<<<<

Lemma consumer_loop_spec l r evs :
  arrivals l r evs → ∀ leftSet rightSet,
  Forall msg_fine (default [] l) → Forall right_fine (default [] r) → (∀ x, x ∈ leftSet → x ∉ rightSet) →
  ∃ b, consumer_loop leftSet rightSet None evs = Ret (mkResolveCheckResponse b false) ∧
    (b = true ↔ ∃ x, (x ∈ leftSet ∨ x ∈ msgs_items (default [] l)) ∧ (x ∈ rightSet ∨ UsersetFound x ∈ default [] r)).
Proof.
  induction 1 as [|m l r evs Hev IH|r evs Hev IH|l m r evs Hev IH|l evs Hev IH]; intros leftSet rightSet Hl Hr Hdis; cbn [consumer_loop default] in *.
  - exists false. split; [done|]. unfold msgs_items. set_solver.
  - apply Forall_cons_1 in Hl as [Hm Hl]. destruct m as [it|]; [|done]. simpl in Hm. pose proof (remaining_yields it Hm) as Hrem.
    pose proof (consume_left_spec (S (S (remaining it))) it leftSet rightSet None Hm ltac:(lia)) as Hc.
    destruct (consume_left _ _ _ _ _) as [[[[] L] e']| |]; [|destruct Hc as (->&HL&Hno)|done..].
    + exists true. split; [done|]. split; [|done]. intros _. destruct Hc as (x&?&?). exists x. split; [right|by left].
      unfold msgs_items. simpl. apply elem_of_app. by left.
    + destruct (IH L rightSet Hl Hr) as (b&->&Hb); [set_solver|]. exists b. split; [done|]. rewrite Hb. unfold msgs_items. simpl.
      setoid_rewrite elem_of_app. setoid_rewrite HL. fold (msgs_items l). clear -Hno. naive_solver.
  - case_bool_decide as He.
    + exists false. split; [done|]. subst. unfold msgs_items. set_solver.
    + destruct (IH leftSet rightSet) as (b&->&Hb); [constructor|done..|]. by exists b.
  - apply Forall_cons_1 in Hr as [Hm Hr]. destruct m as [u|]; [|done]. cbn [processUsersetMessage]. case_bool_decide as Hu.
    + exists true. split; [done|]. split; [|done]. intros _. exists u. split; [by left|right]. by left.
    + destruct (IH leftSet ({[u]} ∪ rightSet) Hl Hr) as (b&->&Hb); [set_solver|]. exists b. split; [done|]. rewrite Hb.
      setoid_rewrite elem_of_cons. setoid_rewrite elem_of_union. setoid_rewrite elem_of_singleton.
      split; intros (x&H1&H2); exists x; (split; [done|]); naive_solver.
  - destruct (IH leftSet rightSet) as (b&->&Hb); [done|constructor|done|]. by exists b.
Qed.

Lemma fan_in_items (chans : list (list (Msg I))) left :
  fan_in chans left →
  (Forall (Forall msg_fine) chans → Forall msg_fine left) ∧ ∀ x, x ∈ msgs_items left ↔ ∃ c, c ∈ chans ∧ x ∈ msgs_items c.
Proof.
  induction 1 as [chans Hnil|chans i m rest out Hi _ [IH1 IH2]].
  - split; [constructor|]. intros x. split; [by intros ?%not_elem_of_nil|]. intros (c&Hc&Hx). rewrite Forall_forall in Hnil.
    rewrite (Hnil c Hc) in Hx. by apply not_elem_of_nil in Hx.
  - pose proof (lookup_lt_Some _ _ _ Hi) as Hlt.
    assert (∀ c, c ∈ <[i := rest]> chans ↔ c = rest ∨ ∃ j, j ≠ i ∧ chans !! j = Some c) as Hins.
    { intros c. rewrite list_elem_of_lookup. split.
      - intros [j Hj]. destruct (decide (j = i)) as [->|Hne]; [rewrite list_lookup_insert_eq in Hj by done; naive_solver|].
        rewrite list_lookup_insert_ne in Hj by done. right. by exists j.
      - intros [->|(j&Hne&Hj)]; [exists i; by rewrite list_lookup_insert_eq|]. exists j. by rewrite list_lookup_insert_ne. }
    split.
    + intros Hall. rewrite Forall_forall in Hall. pose proof (Hall _ (list_elem_of_lookup_2 _ _ _ Hi)) as [Hm Hrest]%Forall_cons_1.
      constructor; [done|]. apply IH1. rewrite Forall_forall. intros c [->|(j&_&Hj)]%Hins; [done|]. by eapply Hall, list_elem_of_lookup_2.
    + intros x. unfold msgs_items. simpl. rewrite elem_of_app. fold (msgs_items out). rewrite IH2. split.
      * intros [Hx|(c&[->|(j&_&Hj)]%Hins&Hx)]; [exists (m :: rest)|exists (m :: rest)|exists c].
        -- split; [by eapply list_elem_of_lookup_2|]. simpl. apply elem_of_app. by left.
        -- split; [by eapply list_elem_of_lookup_2|]. simpl. apply elem_of_app. by right.
        -- split; [by eapply list_elem_of_lookup_2|done].
      * intros (c&[j Hj]%list_elem_of_lookup&Hx). destruct (decide (j = i)) as [->|Hne].
        -- rewrite Hi in Hj. injection Hj as <-. simpl in Hx. apply elem_of_app in Hx as [?|?]; [by left|right]. exists rest. split; [|done]. apply Hins. by left.
        -- right. exists c. split; [|done]. apply Hins. right. by exists j.
Qed.

(** The fast path finds a userset of the right side among the objects of the left. *)
Lemma resolveFastPath_spec `{!FastScheduler I} chans right :
  Forall (Forall msg_fine) chans → Forall right_fine right →
  ∃ b, resolveFastPath chans right = Ret (mkResolveCheckResponse b false) ∧
    (b = true ↔ ∃ x c, c ∈ chans ∧ x ∈ msgs_items c ∧ UsersetFound x ∈ right).
Proof.
  intros Hc Hr. unfold resolveFastPath. destruct right as [|[u|e] right].
  - exists false. split; [done|]. set_solver.
  - apply Forall_cons_1 in Hr as [_ Hr]. destruct (fast_arrivals_order chans right) as (left&Hfan&Harr).
    destruct (fan_in_items _ _ Hfan) as [Hfine Hitems].
    destruct (consumer_loop_spec _ _ _ Harr ∅ {[u]} (Hfine Hc) Hr) as (b&->&Hb); [set_solver|]. exists b. split; [done|]. rewrite Hb. simpl.
    setoid_rewrite Hitems. setoid_rewrite elem_of_cons. setoid_rewrite elem_of_singleton. split.
    + intros (x&[?%not_elem_of_empty|(c&?&?)]&Hx); [done|]. exists x, c. split_and!; [done..|]. naive_solver.
    + intros (x&c&?&?&Hx). exists x. split; [right; by exists c|]. naive_solver.
  - by apply Forall_cons_1 in Hr as [[] _].
Qed.
End resolve_spec.

Lemma ascending_filter (p : TupleKey → bool) l : ascending (Object <$> l) → ascending (Object <$> List.filter p l).
Proof.
  induction l as [|tk l IH]; [done|]. rewrite fmap_cons. intros [Hlt Hl]%ascending_cons. simpl. destruct (p tk); [|by apply IH].
  rewrite fmap_cons. apply ascending_cons. split; [|by apply IH]. intros y (k&->&[Hk%list_elem_of_In _]%list_elem_of_In%List.filter_In)%list_elem_of_fmap.
  apply Hlt, list_elem_of_fmap. by exists k.
Qed.

(** ** What the fast paths rely on *)

(** A tuple that a read of the objects of [users] asks for. *)
Definition read_matches (ty r : string) (users : list ObjectRelation) (t : Tuple) : Prop :=
  GetType (Object (Key t)) = ty ∧ Relation (Key t) = r ∧ User (Key t) ∈ (target_user <$> users).

(** The sorted reads of a datastore: when no object is asked for twice, they return every
    tuple asked for, by ascending object. *)
Class SortedReaderSpec `{!StartingReader} (store : string) (stored : list Tuple) := {
  #[global] sorted_Good :: GoodIterator sr_iter Tuple;
  ReadStartingWithUser_sorted ty r users : r ≠ "" → users ≠ [] → NoDup (target_user <$> users) →
    (∀ t t', t ∈ stored → t' ∈ stored → read_matches ty r users t → read_matches ty r users t' →
       Object (Key t) = Object (Key t') → t = t') →
    ∃ it, rd_ReadStartingWithUser store (mkReadStartingWithUserFilter ty r users None) = Ret it ∧ good it ∧
      ascending ((λ t, Object (Key t)) <$> yields it) ∧ ∀ t, t ∈ yields it ↔ t ∈ stored ∧ read_matches ty r users t;
}.

(** No intersection without operands. *)
Fixpoint nonempty_intersections (rw : Userset) : bool :=
  match rw with
  | Userset_Union child => forallb nonempty_intersections child
  | Userset_Intersection child => negb (bool_decide (child = [])) && forallb nonempty_intersections child
  | Userset_Difference b s => nonempty_intersections b && nonempty_intersections s
  | _ => true
  end.

(** A relation of weight one for the user: on the way through computed usersets, neither a
    userset restriction nor a tuple-to-userset leads to the user's type. *)
Definition weight_one `{!ModelGraph} (typesys : TypeSystem) (user ty r : string) : Prop :=
  ∀ r' rel, rtc (computed_step typesys ty) r r' → GetRelation typesys ty r' = Ret rel →
    (∀ rr, rr ∈ rel_DirectlyRelatedUserTypes rel → rr_GetRelation rr ≠ "" →
       ¬ path_possible typesys user (rr_Type rr) (rr_GetRelation rr)) ∧
    (∀ ts c tsrel rr, (ts, c) ∈ flattenUserset (rel_Rewrite rel) → GetRelation typesys ty ts = Ret tsrel →
       rr ∈ rel_DirectlyRelatedUserTypes tsrel → ¬ path_possible typesys user (rr_Type rr) c) ∧
    nonempty_intersections (rel_Rewrite rel) = true.

(** No object is assigned both to the user and to everybody of its type. *)
Definition no_public_overlap (tuples : list Tuple) (user : string) : Prop :=
  ∀ t t', t ∈ tuples → t' ∈ tuples → User (Key t) = user → User (Key t') = TypedPublicWildcard (GetType user) →
    user ≠ TypedPublicWildcard (GetType user) → Relation (Key t) = Relation (Key t') → Object (Key t) ≠ Object (Key t').

Record fast_setting `{!ModelGraph, !Cel, !MapRange, !ConditionCompiler}
    (m : AuthorizationModel) (typesys : TypeSystem) (conds : gmap string EvaluableCondition) (tuples : list Tuple)
    (reqCtx : option Struct) (user : string) : Prop := {
  fs_model : NewAndValidate m = Ret typesys;
  fs_names ty r rel : GetRelation typesys ty r = Ret rel → has_byte ":" ty = false ∧ has_byte "#" r = false;
  fs_users t : t ∈ tuples → IsValidUser (User (Key t)) = true;
  fs_objects t : t ∈ tuples → IsValidObject (Object (Key t)) = true;
  fs_decided t : t ∈ tuples → ∃ b, condition_filter conds reqCtx (Key t) = Ret b;
  fs_user : IsValidUser user = true;
  fs_not_userset : IsObjectRelation user = false;
  fs_overlap : no_public_overlap tuples user;
}.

>>>>

» **The problem**: Write out, from the lines above, only those from the line with "End resolve_spec." to the line with "(** ** What the fast paths rely on *)", exactly as given, including the first and the last.

» **Problem solution**:
End resolve_spec.

Lemma ascending_filter (p : TupleKey → bool) l : ascending (Object <$> l) → ascending (Object <$> List.filter p l).
Proof.
  induction l as [|tk l IH]; [done|]. rewrite fmap_cons. intros [Hlt Hl]%ascending_cons. simpl. destruct (p tk); [|by apply IH].
  rewrite fmap_cons. apply ascending_cons. split; [|by apply IH]. intros y (k&->&[Hk%list_elem_of_In _]%list_elem_of_In%List.filter_In)%list_elem_of_fmap.
  apply Hlt, list_elem_of_fmap. by exists k.
Qed.

(** ** What the fast paths rely on *)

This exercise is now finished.